長い間、アメリカで経済的に生き抜くということは、「何らかの高等教育を受ける」ということでした。高等教育を受けることで、グローバル化の最悪の影響から逃れることが可能になっていました。
しかし、もちろん、アメリカでは教育機関がますます私立化されています。多くのお金がかかり、大半の学生は銀行からお金を借りて勉強しなければならず、借金を背負っています。
この問題をバイデンが何とかしようとしているのは知っています。しかし、そう簡単に負債を背負わせる動きが止まったり、覆されたりするとは思いません。

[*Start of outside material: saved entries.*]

(** * wordopdf-frontend: the batch intake and submission workflow of [App.tsx]

    A shallow embedding of the React component [App] (src/App.tsx) and of its
    earlier variant (the copy with the hard-coded endpoint and no capacity
    constant), followed by the properties of the intake rules, of the status
    state machine and of the transfer protocol.

    Conventions.
    - React state ([files], [isLoading], [status], [isDragging]) is the record
      [AppState]; a setter is a function on it.  A handler is a closure over
      the values of the render in which it was created: those values are the
      explicit first arguments ([files]) of the handlers below, the state the
      setters act on is threaded.
    - [handleSubmit] is written in a small monad [Js] of state, trace and
      exceptions: [throw], [try ... catch ... finally] are the source's.
    - What the platform answers (the outcome of [fetch], of [response.text()],
      of [response.blob()], of [URL.createObjectURL]) is the record
      [Platform], an input of the model.
    - JavaScript strings are [string]; a header value is a byte string, one
      character per byte. *)

From Stdlib Require Import List String Ascii Bool Arith ZArith NArith Lia.
From Stdlib Require Import DecimalString.
Import ListNotations.
Local Open Scope string_scope.
Local Open Scope list_scope.

Set Implicit Arguments.

(** ** Strings of the JavaScript runtime *)

Module JsString.

(** [s.endsWith(suffix)]: some tail of [s] is [suffix]. *)
Fixpoint endsWith (s suffix : string) : bool :=
  if String.eqb s suffix then true
  else match s with
       | EmptyString => false
       | String _ s' => endsWith s' suffix
       end.

(** [s.startsWith(p)]. *)
Definition startsWith (s p : string) : bool := String.prefix p s.

(** [s.includes(sub)]: [sub] starts at some position of [s]. *)
Fixpoint includes (s sub : string) : bool :=
  if startsWith s sub then true
  else match s with
       | EmptyString => false
       | String _ s' => includes s' sub
       end.

(** [String(n)] for a non-negative integer, as a template literal prints it. *)
Definition ofNat (n : nat) : string := NilEmpty.string_of_uint (Nat.to_uint n).

(** Truthiness of a string: only the empty string is falsy. *)
Definition truthy (s : string) : bool :=
  match s with EmptyString => false | String _ _ => true end.

End JsString.

(** ** Data model *)

(** A [File] of the platform: the fields the component reads, and an opaque
    handle standing for the binary content. *)
Module File.
Record t := mk { name : string; size : N; type : string; handle : nat }.

(** The identity the component compares files by. *)
Definition key (f : t) : string * N := (name f, size f).
End File.
Abbreviation File := File.t.

Inductive StatusType := error | success | idle.

Record StatusState := { message : string; type : StatusType }.

(** The four [useState] cells of [App]. *)
Record AppState := mkApp {
  files : list File;
  isLoading : bool;
  status : StatusState;
  isDragging : bool
}.

(** The first render: [useState([])], [useState(false)],
    [useState({ message: '', type: 'idle' })], [useState(false)]. *)
Definition initial : AppState :=
  {| files := []; isLoading := false;
     status := {| message := EmptyString; type := idle |};
     isDragging := false |}.

(** The setters.  [setFiles] takes the updater form the source uses
    ([setFiles(prevFiles => ...)]); [setFiles([])] is [setFiles (fun _ => [])]. *)
Definition setFiles (upd : list File -> list File) (st : AppState) : AppState :=
  {| files := upd (files st); isLoading := isLoading st;
     status := status st; isDragging := isDragging st |}.

Definition setIsLoading (b : bool) (st : AppState) : AppState :=
  {| files := files st; isLoading := b;
     status := status st; isDragging := isDragging st |}.

Definition setStatus (s : StatusState) (st : AppState) : AppState :=
  {| files := files st; isLoading := isLoading st;
     status := s; isDragging := isDragging st |}.

Definition setIsDragging (b : bool) (st : AppState) : AppState :=
  {| files := files st; isLoading := isLoading st;
     status := status st; isDragging := b |}.

(** ** Constants and messages of [App.tsx] *)

Definition MAX_FILES : nat := 30.

Definition DOCX_MIME : string :=
  "application/vnd.openxmlformats-officedocument.wordprocessingml.document".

もちろん、私は歴史を研究しているので、多少は歴史の知識があります。古代史の知識はあまりありませんが、借金に走ることは――とくに大規模な個人的借金は――借金の奴隷のようなものへと、人々を導く最初の一手であることを知っています。
就職して働き始める前に、個人的な借金を背負ったアメリカの現在の学生は、19世紀の政治思想家たちが、「市民の自由」などと言っていたような状態とは程遠いのです。
これが、私が恐れている、暗い未来の一部です。
私たちの世代にとってはとくにですが、これ以上悪いことが起きると想像するのは難しいことです。

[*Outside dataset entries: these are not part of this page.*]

(** X10. On a persisted active instance, a transition along an edge of the
    phase graph is stored and returned: the phase is the new one, the record
    of the old phase is [complete] with [completedAt] now, the record of
    the new phase is [in_progress] with [startedAt] now, the other records
    are untouched; [active] becomes [false] and [completedAt] is set exactly
    when the new phase is terminal; iteration, ceiling, prompt, session,
    notepad name, learnings and issues are as before. *)
Theorem transition_moves_along_an_edge directory q st w :
  instance_at directory w = Some st ->
  active st = true ->
  (phase st, q) ∈ phase_graph ->
  writable directory w ->
  exists v' st',
    transitionRalfreshPhase directory q w = (Ret (Some v'), written directory v' w) /\
    decode v' = Some st' /\
    instance_at directory (written directory v' w) = Some st' /\
    phase st' = q /\
    phase_record (phase st) (phases st') =
      {| status := status_complete;
         ps_startedAt := ps_startedAt (phase_record (phase st) (phases st));
         ps_completedAt := Some (clock w) |} /\
    phase_record q (phases st') =
      {| status := in_progress;
         ps_startedAt := Some (clock w);
         ps_completedAt := ps_completedAt (phase_record q (phases st)) |} /\
    (forall p, p <> phase st -> p <> q ->
       phase_record p (phases st') = phase_record p (phases st)) /\
    active st' = negb (is_terminal q) /\
    completedAt st' = (if is_terminal q then Some (clock w) else completedAt st) /\
    iteration st' = iteration st /\ maxIterations st' = maxIterations st /\
    prompt st' = prompt st /\ startedAt st' = startedAt st /\
    sessionId st' = sessionId st /\ notepadName st' = notepadName st /\
    learnings st' = learnings st /\ issues st' = issues st.
Proof.
  intros (v & Hs & Hr)%instance_at_inv Ha Hq%phase_graph_table Hw.
  destruct (transition_accepted directory q v st w Hs Hr Ha Hq) as (v' & Hr' & ->).
  rewrite decide_True by done.
  exists v', (transition_state (clock w) q st).
  split; [done|]. split; [by apply decode_rep|].
  split; [by apply instance_at_written|].
  pose proof (valid_edge_ne _ _ Hq) as Hne.
  unfold transition_state. cbn [phase phases active completedAt iteration
    maxIterations prompt startedAt sessionId notepadName learnings issues].
  split; [done|]. split.
  { rewrite phase_record_set_other, phase_record_set_same by done. done. }
  split.
  { rewrite phase_record_set_same, phase_record_set_other by done. done. }
  split.
  { intros p Hp1 Hp2. by rewrite !phase_record_set_other. }
  split; [by rewrite Ha; destruct (is_terminal q)|]. done.
Qed.

Lemma transition_moves_along_an_edge_witness :
  instance_at project assess_world = Some assess_state /\
  exists v' st',
    transitionRalfreshPhase project complete assess_world
      = (Ret (Some v'), written project v' assess_world) /\
    decode v' = Some st' /\
    phase st' = complete /\ active st' = false /\
    completedAt st' = Some new_year /\
    status (phase_record assess (phases st')) = status_complete.
Proof.
  assert (H1 : instance_at project assess_world = Some assess_state) by compute_it.
  assert (H3 : (phase assess_state, complete) ∈ phase_graph) by decide_it.
  assert (H4 : writable project assess_world) by decide_it.
  split; [exact H1|].
  destruct (transition_moves_along_an_edge project complete assess_state assess_world
              H1 eq_refl H3 H4)
    as (v' & st' & Hrun & Hd & _ & Hp & Hold & _ & _ & Hact & Hdone & _).
  exists v', st'. split; [exact Hrun|]. split; [exact Hd|]. split; [exact Hp|].
  split; [exact Hact|]. split; [exact Hdone|].
  change assess with (phase assess_state). rewrite Hold. reflexivity.
Defined.

(** ** Without a state *)

Lemma read_no_state directory w :
  no_state directory w -> readRalfreshState directory w = (Ret None, w).
Proof.
  unfold no_state. rewrite readRalfreshState_spec.
  destruct (stored directory w) as [[raw|v]|]; try done. by intros ->.
Qed.

(** X11. Where no state can be read (no state file, a file that is not
    JSON, or a value the validator refuses), every operation declines and
    leaves the world as it was: the reader and the transitions return
    [null], [isRalfreshActive] and the two [add] functions return [false],
    the context is empty and the loop takes no decision. *)
Theorem without_a_state_every_operation_declines directory w :
  no_state directory w ->
  readRalfreshState directory w = (Ret None, w) /\
  isRalfreshActive directory w = (Ret false, w) /\
  (forall q, transitionRalfreshPhase directory q w = (Ret None, w)) /\
  (forall sid, incrementRalfreshIteration directory sid w = (Ret None, w)) /\
  (forall entry, addRalfreshLearning directory entry w = (Ret false, w)) /\
  (forall entry, addRalfreshIssue directory entry w = (Ret false, w)) /\
  getRalfreshContext directory w = (Ret "", w) /\
  (forall sid, directory <> "" ->
     processRalfreshLoop sid (Some directory) w = (Ret None, w)).
Proof.
  intros H. pose proof (read_no_state _ _ H) as Hread.
  split; [done|].
  split; [by unfold isRalfreshActive, mbind, M_bind; rewrite Hread|].
  split; [by intros q; unfold transitionRalfreshPhase, mbind, M_bind; rewrite Hread|].
  split; [by intros sid; unfold incrementRalfreshIteration, mbind, M_bind; rewrite Hread|].
  split; [by intros e; unfold addRalfreshLearning, mbind, M_bind; rewrite Hread|].
  split; [by intros e; unfold addRalfreshIssue, mbind, M_bind; rewrite Hread|].
  split; [by unfold getRalfreshContext, mbind, M_bind; rewrite Hread|].
  intros sid Hd. apply processRalfreshLoop_no_instance; [done|].
  unfold no_state in H. destruct (stored directory w) as [[raw|v]|]; auto.
Qed.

1951年生まれの私は、人生の大半で、生活水準の驚異的な向上を経験してきました。かつては南仏にある私の村から電話をかけるのさえ難しかったころもありましたが、今は携帯電話を持っていて、どこでも誰にでも電話をかけることができます。
市民の積極的な政治参加があったころはまだ、民主主義の時代でした。これはフランスにもイギリスにもアメリカにも当てはまりますが、当時の歴史は同じような傾向がありました。
しかし、グローバル化などによって、産業システムが崩壊していくのを目の当たりにします。そして、物質的な困難を抱えるようになります。

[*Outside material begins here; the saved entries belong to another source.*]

(** ** The request handler `webRTCSignaling` *)

Record request : Type := Request {
  action : string;
  req_roomId : string;
  req_playerId : string;
  req_targetId : string;
  req_data : json
}.

(** `response.json({success: true, ...result})`, or status 400 with
    `{success: false, message}`. *)
Inductive response : Type :=
  | Success (r : result)
  | Failure (message : string).

Definition dispatch (now : Z) (clock : nat → Z) (q : request) : M result :=
  match action q with
  | "create_room" => createRoom now (req_roomId q) (req_playerId q)
  | "join_room" => joinRoom (req_roomId q) (req_playerId q)
  | "poll_notifications" => pollNotifications (req_roomId q) (req_playerId q)
  | "leave_room" => leaveRoom (req_roomId q) (req_playerId q)
  | "offer" => sendOffer (req_roomId q) (req_playerId q) (req_targetId q) (req_data q)
  | "answer" => sendAnswer (req_roomId q) (req_playerId q) (req_targetId q) (req_data q)
  | "ice_candidates" =>
      sendIceCandidates clock (req_roomId q) (req_playerId q) (req_targetId q) (req_data q)
  | other => throw (Error ("Invalid action: " +:+ other))
  end.

Definition webRTCSignaling (now : Z) (clock : nat → Z) (q : request)
    (s : store) : response * store :=
  match dispatch now clock q s with
  | (Returned r, s') => (Success r, s')
  | (Thrown (Error message), s') => (Failure message, s')
  end.

(** ** The results the program returns, by name *)

Definition joined_room (roomId hostId : string) : result :=
  Result (Some "Joined room") (Some roomId) (Some hostId) None.
Definition room_closed : result :=
  Result (Some "Room closed (last player left)") None None None.
Definition left_room : result := Result (Some "Left room") None None None.
Definition polled (pending : list notification) : result :=
  Result None None None (Some pending).

(** `push` on one mailbox of a room's `notifications` child. *)
Definition push_box (playerId : string) (n : notification)
    (boxes : gmap string (list notification)) : gmap string (list notification) :=
  <[playerId := default [] (boxes !! playerId) ++ [n]]> boxes.



(** ** Definitions the statements use *)


(** The `notifications` child after the loop that notifies the players of
    [l], in that order. *)
Definition notify_all (l : list string) (n : notification)
    (boxes : gmap string (list notification)) : gmap string (list notification) :=
  foldl (λ boxes' q, push_box q n boxes') boxes l.

(** The host after a departure that leaves somebody:
    `Object.keys(updatedPlayers)[0]` when the host left. *)
Definition host_after (r : room) (playerId : string) : string :=
  if decide (playerId = host r)
  then default playerId (head (elements (players r ∖ {[playerId]})))
  else host r.



(** The store after the loop of the sweep over the rooms of [l]. *)
Definition sweep (cutoff : Z) (l : list (string * room)) (s : store) : store :=
  foldl (λ s' '(roomId, r),
           if decide (createdAt r < cutoff)%Z then delete roomId s' else s') s l.




(** The actions the handler's `switch` has a case for. *)
Definition known_actions : list string :=
  ["create_room"; "join_room"; "poll_notifications"; "leave_room";
   "offer"; "answer"; "ice_candidates"].






(** * Properties *)

(** ** Running the monad *)

Lemma bind_run {A B} (m : M A) (f : A → M B) (s : store) :
  (m ≫= f) s = match m s with
               | (Returned a, s') => f a s'
               | (Thrown e, s') => (Thrown e, s')
               end.
Proof. reflexivity. Qed.

Ltac run :=
  repeat (rewrite bind_run; cbn [once_room set_room remove_room update_players
    remove_player once_players update_host set_offer set_answer
    update_ice_candidates once_notifications remove_notifications once_rooms
    addNotification throw mret M_mret M_ret]).

(** A write below a room that is present replaces the room. *)
Lemma alter_room (f : room → room) (s : store) roomId r :
  s !! roomId = Some r → alter f roomId s = <[roomId := f r]> s.
Proof.
  intros Hr. apply map_eq. intros k.
  destruct (decide (roomId = k)) as [<-|Hne].
  - by rewrite lookup_alter_eq, lookup_insert_eq, Hr.
  - by rewrite lookup_alter_ne, lookup_insert_ne.
Qed.

Lemma mailbox_insert (s : store) roomId r roomId' playerId :
  mailbox (<[roomId := r]> s) roomId' playerId =
    if decide (roomId = roomId') then default [] (notifications r !! playerId)
    else mailbox s roomId' playerId.
Proof.
  unfold mailbox. case_decide as Heq.
  - subst. by rewrite lookup_insert_eq.
  - by rewrite lookup_insert_ne.
Qed.

Lemma mailbox_present (s : store) roomId r playerId :
  s !! roomId = Some r →
  mailbox s roomId playerId = default [] (notifications r !! playerId).
Proof. unfold mailbox. by intros ->. Qed.

Lemma mailbox_absent (s : store) roomId playerId :
  s !! roomId = None → mailbox s roomId playerId = [].
Proof. unfold mailbox. by intros ->. Qed.

Lemma push_box_lookup playerId n boxes q :
  default [] (push_box playerId n boxes !! q) =
    if decide (playerId = q) then default [] (boxes !! q) ++ [n]
    else default [] (boxes !! q).
Proof.
  unfold push_box. case_decide as Heq.
  - subst. by rewrite lookup_insert_eq.
  - by rewrite lookup_insert_ne.
Qed.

コロナ禍の時期、西洋には、必要な医療品や機械、マスクなどを作ることができないことがわかり、私は本当に驚きました。フランスでは、乳幼児の死亡率がわずかに上昇しましたし、大きな政治的な機能不全があり、警察の取り締まり姿勢は強硬になっています。
アメリカでは状況がもっと悪く、バイデンが当選した後、銃乱射事件や連邦議会議事堂の襲撃事件が起きました。
私たちは、最悪の事態をすでに目の当たりにし、今こそ回復し始めるときだという考えを持っています。しかし、状況はまったくそうなってはいない。私たちにとっての最悪の事態はまだ来ていないのです。
これこそ、私が恐れていることです。最悪の事態についての意識の欠如こそ、恐れるべきです。